Esistono, inoltre, altri fattori di rischio per la comparsa di ulcere (26) e per l’amputazione nei
pazienti diabetici (19;24;27-29) quali il fumo di sigaretta, che comporta un aumento del tono
adrenergico, con effetti negativi sull’emodinamica degli arti inferiori, potendo interferire
negativamente con il processo di guarigione. Inoltre, l’ipercolesterolemia si associa ad una
aumentata incidenza di amputazioni nei pazienti diabetici (28;30). Livelli elevati di colesterolo totale
e di colesterolo LDL aumentano il rischio di arteriopatia obliterante agli arti inferiori; è quindi
verosimile che, tra i pazienti con ulcere, quelli con ipercolesterolemia abbiano più spesso lesioni di
tipo ischemico che hanno, notoriamente, una prognosi peggiore.
Neuropatia
La neuropatia diabetica è quasi la più comune di tutte le complicanze del diabete, presentandosi
fino nel 50% dei pazienti con diabete di tipo 2 (31), e si definisce come la presenza di sintomi e/o
segni di disfunzione dei nervi periferici di persone affette da diabete, in assenza di altre cause
compatibili (32). Dei vari sottotipi di neuropatie, quella maggiormente associata al piede diabetico è
la polineuropatia distale e simmetrica. Questa forma di neuropatia si caratterizza per il
contemporaneo coinvolgimento della componente sensitiva, motoria e vegetativa. La neuropatia
motoria riveste un ruolo significativo nella genesi del piede neuropatico, come diretta responsabile
delle tipiche modificazioni morfologiche e funzionali del piede.
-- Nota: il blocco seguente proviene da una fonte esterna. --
Lemma next_addr_ok a : ip_ok a -> ip_ok (next_addr a) /\ is_v6 (next_addr a) = is_v6 a.
Proof. intros _. destruct a; (split; [split; [apply to_be_bytes_ok|apply length_to_be_bytes]|done]). Qed.

(** The table calls made on behalf of one packet. *)
Definition call_ok (six : bool) (c : nat.Call) : Prop :=
  match c with nat.Lookup s d _ => endpoint_ok six s /\ endpoint_ok six d | _ => True end.

Lemma table_exec six f c r t : family_ok six f -> call_ok six c -> nat.exec c (table f) = (r, t) -> family_ok six (f <| table := t |>).
Proof.
  intros [H1 H2 H3 H4 H5] Hc E. destruct (nat.exec_sim c _ _ _ H4 E) as [Hok _]. constructor; cbn; try done.
  intros p s d Hp. destruct (nat.exec_endpoints c _ _ _ p (s, d) H4 E Hp) as [|[now ->]]; [by eapply H5|exact Hc].
Qed.

Lemma lifecycle_call port flags app now (t : nat.TcpNat SocketAddr) :
  lifecycle port flags app now t = t \/
  exists c, (c = nat.Remove port \/ c = nat.NoteFin port app now) /\ lifecycle port flags app now t = (nat.exec c t).2.
Proof.
  unfold lifecycle. destruct (negb _); [right; exists (nat.Remove port); auto|].
  destruct (negb _); [right; exists (nat.NoteFin port app now); auto|by left].
Qed.

Lemma lifecycle_ok six f port flags app now : family_ok six f -> family_ok six (f <| table := lifecycle port flags app now (table f) |>).
Proof.
  intros Hf. destruct (lifecycle_call port flags app now (table f)) as [->|(c & Hc & ->)]; [by destruct f, Hf|].
  destruct (nat.exec c (table f)) as [r t] eqn:E. eapply table_exec; [done| |exact E]. by destruct Hc as [-> | ->].
Qed.

Lemma set_family_ok six f g : gateway_ok g -> family_ok six f -> gateway_ok (set_family six f g).
Proof.
  intros Hg Hf s x Hx. destruct six, s; cbn in Hx; try (by injection Hx as <-); [by apply (Hg false)|by apply (Hg true)].
Qed.
Lemma family_set six f g : family six (set_family six f g) = Some f.
Proof. by destruct six. Qed.
Lemma family_set_ne six six' f g : six <> six' -> family six' (set_family six f g) = family six' g.
Proof. by destruct six, six'. Qed.

(** ** One packet *)

Lemma rewrite_keep_header pkt src dst flags s d : bytes_ok pkt -> tcp_header pkt = Some (Ok (src, dst, flags)) ->
  endpoint_ok (is_ipv6 src) s -> endpoint_ok (is_ipv6 src) d ->
  exists pkt', rewrite_or_keep pkt s d = Some pkt' /\ tcp_header pkt' = Some (Ok (s, d, flags)).
Proof.
  intros Hb Hh [Hs Es] [Hd Ed]. destruct (header_view _ _ _ _ Hh) as (w & -> & Hw & Hp & _ & _ & Hf).
  destruct (rewrite_header w (is_ipv6 src) s d flags Hw Hp Hf Hs Hd Es Ed) as (Hr & _ & Hh').
  eexists. unfold rewrite_or_keep. rewrite Hr. split; [reflexivity|exact Hh'].
Qed.

(** The packets redirected to the listener, and the listener's replies. *)
Definition from_listener (src : SocketAddr) (f : FamilyGateway) : bool := bool_decide (ip src = server f) && (port src =? listener_port f).
Definition redirected (src dst : SocketAddr) (f : FamilyGateway) : bool :=
  negb (from_listener src f) && is_routable_target (ip dst) && negb (bool_decide (ip dst = server f)) && negb (bool_decide (ip dst = gateway f)).

Lemma gateway_endpoint six f p : family_ok six f -> is_u16 p ->
  endpoint_ok six (mk_sock (gateway f) p) /\ endpoint_ok six (mk_sock (server f) (listener_port f)).
Proof.
  intros [[H1 H2] H3 H4 _ _] Hp. destruct (next_addr_ok _ H1) as [N1 N2]. rewrite H3. split; (split; [split; [cbn; done|done]|]).
  - unfold is_ipv6. cbn. congruence.
  - exact H2.
Qed.

Lemma process_forward pkt now g src dst flags f p t : bytes_ok pkt -> gateway_ok g -> tcp_header pkt = Some (Ok (src, dst, flags)) ->
  family (is_ipv6 src) g = Some f -> redirected src dst f = true -> nat.lookup src dst now (table f) = (Some p, t) ->
  exists pkt', process_tcp pkt now g =
      Some (WriteBack, pkt', set_family (is_ipv6 src) (f <| table := lifecycle p flags true now t |>) g) /\
    tcp_header pkt' = Some (Ok (mk_sock (gateway f) p, mk_sock (server f) (listener_port f), flags)).
Proof.
  intros Hb Hg Hh Hf Hr Hl. unfold redirected, from_listener in Hr.
  apply andb_prop in Hr as [Hr H4]. apply andb_prop in Hr as [Hr H3]. apply andb_prop in Hr as [H1 H2].
  pose proof (Hg _ _ Hf) as Hok. assert (is_u16 p) as Hp.
  { destruct (nat.lookup_sim _ _ _ _ _ _ (fo_table _ _ Hok) Hl) as [Hn Hs].
    assert (is_Some (nat.by_port t !! p)) as [x Hx]; [|pose proof (nat.ok_range _ Hn p x Hx); unfold nat.U16_MAX, fits in *; lia].
    apply (fmap_is_Some (fun x => (nat.source x, nat.destination x))). rewrite <- nat.abs_lookup. inversion Hs; subst; [by eexists|].
    rewrite lookup_insert_eq. by eexists. }
  destruct (gateway_endpoint _ f p Hok Hp) as [Eg Es]. destruct (rewrite_keep_header pkt src dst flags _ _ Hb Hh Eg Es) as (pkt' & Hk & Hh').
  exists pkt'. split; [|exact Hh']. unfold process_tcp. rewrite Hh. cbv zeta. rewrite Hf. apply negb_true_iff in H1, H3, H4. rewrite H1, H2, H3, H4. cbn [negb orb].
  rewrite Hl, Hk. done.
Qed.

Lemma process_reply pkt now g src dst flags f client target : bytes_ok pkt -> gateway_ok g -> tcp_header pkt = Some (Ok (src, dst, flags)) ->
  family (is_ipv6 src) g = Some f -> from_listener src f = true -> nat.abs (table f) !! port dst = Some (client, target) ->
  exists pkt' t, nat.lookup_back (port dst) now (table f) = (Some (client, target), t) /\
    process_tcp pkt now g = Some (WriteBack, pkt', set_family (is_ipv6 src) (f <| table := lifecycle (port dst) flags false now t |>) g) /\
    tcp_header pkt' = Some (Ok (target, client, flags)).
Proof.
  intros Hb Hg Hh Hf Hr Hm. pose proof (Hg _ _ Hf) as Hok. destruct (fo_ends _ _ Hok _ _ _ Hm) as [Ec Et].
  destruct (rewrite_keep_header pkt src dst flags _ _ Hb Hh Et Ec) as (pkt' & Hk & Hh').
  rewrite nat.abs_lookup in Hm. destruct (nat.by_port (table f) !! port dst) as [x|] eqn:Ex; [|done]. injection Hm as Ec' Et'.
  assert (nat.lookup_back (port dst) now (table f) = (Some (client, target), (nat.lookup_back (port dst) now (table f)).2)) as Hl.
  { unfold nat.lookup_back. rewrite Ex, Ec', Et'. done. }
  exists pkt'. eexists. split; [exact Hl|]. split; [|exact Hh']. unfold process_tcp. rewrite Hh. cbv zeta. rewrite Hf. unfold from_listener in Hr. rewrite Hr.
  rewrite Hl, Hk. done.
Qed.

(** ** Every packet: a run of table calls in one family *)

Lemma table_run six cs : forall f, family_ok six f -> Forall (call_ok six) cs -> family_ok six (f <| table := (nat.run cs (table f)).2 |>).
Proof.
  induction cs as [|c cs IH]; intros f Hf Hc; cbn [nat.run]; [by destruct f, Hf|]. inversion Hc; subst.
  destruct (nat.exec c (table f)) as [r t] eqn:E. pose proof (table_exec six f c r t Hf ltac:(done) E) as Hf'.
  specialize (IH _ Hf' ltac:(done)). cbn in IH. by destruct (nat.run cs t).
Qed.

Definition rst_set (flags : Z) : bool := negb (Z.land flags TCP_RST =? 0).

(** The calls of [lifecycle]. *)
Definition lifecycle_calls (port flags : Z) (app : bool) (now : Z) : list (nat.Call (SocketAddr := SocketAddr)) :=
  if rst_set flags then [nat.Remove port] else if negb (Z.land flags TCP_FIN =? 0) then [nat.NoteFin port app now] else [].
Lemma lifecycle_run port flags app now t : lifecycle port flags app now t = (nat.run (lifecycle_calls port flags app now) t).2.
Proof. unfold lifecycle, lifecycle_calls, rst_set. destruct (negb _); [done|]. by destruct (negb _). Qed.
Lemma lifecycle_calls_ok six port flags app now : Forall (call_ok six) (lifecycle_calls port flags app now).
Proof. unfold lifecycle_calls. destruct (rst_set flags); [by repeat constructor|]. destruct (negb _); by repeat constructor. Qed.
Lemma lifecycle_spares p port flags app now : rst_set flags = false ->
  Forall (fun c => nat.spares p c = true) (lifecycle_calls port flags app now).
Proof. intros H. unfold lifecycle_calls. rewrite H. destruct (negb _); by repeat constructor. Qed.

Definition family_run (six : bool) (cs : list nat.Call) (g : Gateway) : Gateway :=
  match family six g with Some f => set_family six (f <| table := (nat.run cs (table f)).2 |>) g | None => g end.

Lemma run_app_one (c : nat.Call (SocketAddr := SocketAddr)) cs t r t1 : nat.exec c t = (r, t1) -> (nat.run (c :: cs) t).2 = (nat.run cs t1).2.
Proof. intros E. cbn. rewrite E. by destruct (nat.run cs t1). Qed.

Definition packet_rst (pkt : bytes) : bool :=
  match tcp_header pkt with Some (Ok (_, _, flags)) => rst_set flags | _ => false end.

Lemma process_run pkt now g : bytes_ok pkt -> gateway_ok g ->
  exists act pkt' six cs, process_tcp pkt now g = Some (act, pkt', family_run six cs g) /\ Forall (call_ok six) cs /\
    (packet_rst pkt = false -> forall p, Forall (fun c => nat.spares p c = true) cs).
Proof.
  intros Hb Hg. assert (forall six, family_run six [] g = g) as Hnil.
  { intros six. unfold family_run. destruct g as [g4 g6], six; cbn; [destruct g6 as [[]|]|destruct g4 as [[]|]]; done. }
  destruct (tcp_header_some pkt) as [[[[src dst] flags]|e] Hh].
  2:{ exists Passthrough, pkt, false, []. rewrite Hnil. split_and!; [unfold process_tcp; by rewrite Hh|constructor|intros; constructor]. }
  set (six := is_ipv6 src). assert (forall cs f, family six g = Some f ->
    set_family six (f <| table := (nat.run cs (table f)).2 |>) g = family_run six cs g) as Hset by (intros cs f E; unfold family_run; by rewrite E).
  destruct (family six g) as [f|] eqn:Hf.
  2:{ exists Passthrough, pkt, six, []. rewrite Hnil. split_and!; [unfold process_tcp; rewrite Hh; fold six; by rewrite Hf|constructor|intros; constructor]. }
  pose proof (Hg _ _ Hf) as Hok. destruct (header_ok _ _ _ _ Hb Hh) as (Os & Od & E6).
  assert (packet_rst pkt = rst_set flags) as -> by (unfold packet_rst; by rewrite Hh).
  destruct (from_listener src f) eqn:Hlis.
  - destruct (nat.abs (table f) !! port dst) as [[client target]|] eqn:Hm.
    + destruct (process_reply pkt now g src dst flags f client target Hb Hg Hh Hf Hlis Hm) as (pkt' & t & Hl & Hp & _).
      exists WriteBack, pkt', six, (nat.LookupBack (port dst) now :: lifecycle_calls (port dst) flags false now). split_and!.
      * rewrite Hp. fold six. rewrite <- (Hset _ f eq_refl). erewrite run_app_one by (cbn; by rewrite Hl). by rewrite lifecycle_run.
      * constructor; [done|apply lifecycle_calls_ok].
      * intros Hrst p. constructor; [done|by apply lifecycle_spares].
    + rewrite nat.abs_lookup in Hm. destruct (nat.by_port (table f) !! port dst) eqn:Ex; [done|].
      exists Drop, pkt, six, [nat.LookupBack (port dst) now]. split_and!; [|by repeat constructor|by repeat constructor].
      unfold process_tcp. rewrite Hh. fold six. rewrite Hf. unfold from_listener in Hlis. rewrite Hlis, <- (Hset _ f eq_refl). unfold nat.lookup_back. rewrite Ex.
      cbn. unfold nat.lookup_back. by rewrite Ex.
  - destruct (redirected src dst f) eqn:Hr.
    + destruct (nat.lookup src dst now (table f)) as [[p|] t] eqn:Hl.
      * destruct (process_forward pkt now g src dst flags f p t Hb Hg Hh Hf Hr Hl) as (pkt' & Hp & _).
        exists WriteBack, pkt', six, (nat.Lookup src dst now :: lifecycle_calls p flags true now). split_and!.
        -- rewrite Hp. fold six. rewrite <- (Hset _ f eq_refl). erewrite run_app_one by (cbn; by rewrite Hl). by rewrite lifecycle_run.
        -- constructor; [exact (conj (conj Os eq_refl) (conj Od E6))|apply lifecycle_calls_ok].
        -- intros Hrst q. constructor; [done|by apply lifecycle_spares].
      * exists Drop, pkt, six, [nat.Lookup src dst now]. split_and!; [|constructor; [exact (conj (conj Os eq_refl) (conj Od E6))|constructor]|by repeat constructor].
        unfold redirected, from_listener in *. rewrite Hlis in Hr. apply andb_prop in Hr as [Hr H4]. apply andb_prop in Hr as [H2 H3]. cbn [negb andb] in H2.
        apply negb_true_iff in H3, H4. unfold process_tcp. rewrite Hh. fold six. rewrite Hf, Hlis, H2, H3, H4. cbn [negb orb]. rewrite Hl, <- (Hset _ f eq_refl). cbn. by rewrite Hl.
    + exists Passthrough, pkt, six, []. rewrite Hnil. split_and!; [|constructor|intros; constructor].
      unfold redirected, from_listener in *. rewrite Hlis in Hr. cbn [negb andb] in Hr. unfold process_tcp. rewrite Hh. fold six. rewrite Hf, Hlis.
      destruct (is_routable_target (ip dst)), (bool_decide (ip dst = server f)), (bool_decide (ip dst = gateway f)); done.
Qed.
(* ===== verification/NetPacket.v ===== *)
(** [core/src/packet/mod.rs]: the read-only IP packet views and the ICMP echo
    responder.  The outer [option] is a panic (an index out of range). *)

From S2P Require Import Prelude NetAddr Checksum.

Module packet.
Import net checksum.

Definition ICMP : Z := 1.
Definition TCP : Z := 6.
Definition UDP : Z := 17.
Definition ICMPV6 : Z := 58.

Definition protocol_name (proto : Z) : bytes :=
  if proto =? ICMP then lit "icmp" else if proto =? TCP then lit "tcp" else if proto =? UDP then lit "udp"
  else if proto =? ICMPV6 then lit "icmpv6" else lit "other".

(** A validated view over a packet: the bytes, by version. *)
Inductive IpPacket := PV4 (b : bytes) | PV6 (b : bytes).

Definition ihl (first : Z) : nat := Z.to_nat (Z.land first 0x0f) * 4.
Definition ipv4_new (b : bytes) : option bytes :=
  let! first := head b in
  if (length b <? 20)%nat || (ihl first <? 20)%nat || (length b <? ihl first)%nat then None else Some b.
Definition V6_HEADER_LEN : nat := 40.
Definition ipv6_new (b : bytes) : option bytes := if (length b <? V6_HEADER_LEN)%nat then None else Some b.

Definition parse (b : bytes) : option IpPacket :=
  let! first := head b in
  if Z.shiftr first 4 =? 4 then PV4 <$> ipv4_new b
  else if Z.shiftr first 4 =? 6 then PV6 <$> ipv6_new b
  else None.
(* ===== verification/FakeIp.v ===== *)
(** [core/src/dns/fakeip.rs]: the allocator of synthetic addresses and its map
    between domains and addresses, with expiry and a least-recently-used cap.  The
    hash maps are finite maps ([gmap]); the order in which one is iterated is an
    argument of the operations that iterate.  An [Instant] is a number of
    milliseconds, a [String] its bytes. *)

From stdpp Require Import base gmap list numbers.
From S2P Require Import Prelude RustStr NetAddr.

Module fakeip.
Import net.

Definition V4_BASE : bytes := [28; 0; 0; 0].
Definition V4_COUNT : Z := Z.shiftl 1 17.
Definition V6_BASE : bytes := [0x30; 0x00; 0x20; 0x18; 0; 0; 0; 0; 0; 0; 0; 0; 0; 0; 0; 0].
Definition V6_COUNT : Z := Z.shiftl 1 20.

Definition is_fake_v6 (addr : bytes) : bool :=
  let n := from_be_bytes addr in
  let base := from_be_bytes V6_BASE in
  (base <=? n) && (n <? base + V6_COUNT).

Record Space := mk_space { base : Z; count : Z; high_water : Z; free : list Z; s_v4 : bool }.
#[export] Instance Space_eta : Settable Space := fun s => mk_space (base s) (count s) (high_water s) (free s) (s_v4 s).

(** [Vec::pop] takes the last element, [Vec::push] appends. *)
Definition alloc_offset (s : Space) : option Z * Space :=
  match list.last (free s) with
  | Some o => (Some o, s <| free := take (length (free s) - 1) (free s) |>)
  | None =>
      if high_water s <? count s then (Some (high_water s), s <| high_water := high_water s + 1 |>)
      else (None, s)
  end.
Il deficit motorio si manifesta
inizialmente con perdita di tono e progressiva atrofia dei muscoli del piede, modificazione dei
rapporti tra muscoli estensori e flessori, che comporta iperestensione dorsale dell’articolazione
metatarso-falangea e accentuazione dell’arco plantare. Le dita si deformano con aspetto a
martello, ad artiglio, il piede diviene cavo e l’alluce valgo. Queste deformazioni comportano una
alterazione della distribuzione dei carichi plantari con sviluppo di aree di ipercarico, sedi in cui si
sviluppa la classica ulcera plantare neuropatica La sola neuropatia motoria non è però sufficiente a
determinare lo sviluppo dell’ulcera se non è associata alla notevole compromissione della
sensibilità. La neuropatia sensitiva si caratterizza per la progressiva evolutività e per
l’interessamento di tutte le modalità di senso, con iniziale e graduale riduzione della sensibilità
dolorifica fino alla completa anestesia del piede. La compromissione delle fibre sensitive di grosso
calibro porta ad una diminuzione della sensibilità tattile e propriocettiva, mentre la compromissione
delle fibre di piccolo calibro riduce quella dolorifica e termica. Nei pazienti diabetici i primi disturbi
sensitivi si manifestano alle dita dei piedi, coinvolgendo il corpo del piede e le gambe sempre in
modo simmetrico e, successivamente, ma più raramente, si estendono alle mani ed alle braccia.
La polineuropatia sensitiva distale ha una modalità di presentazione estremamente variabile, che
va da una forma asintomatica da un lato (di cui l’ulcera può essere la prima manifestazione), ad
una forma estremamente dolorosa dall’altro (dolore urente o profondo, sordo e lancinante).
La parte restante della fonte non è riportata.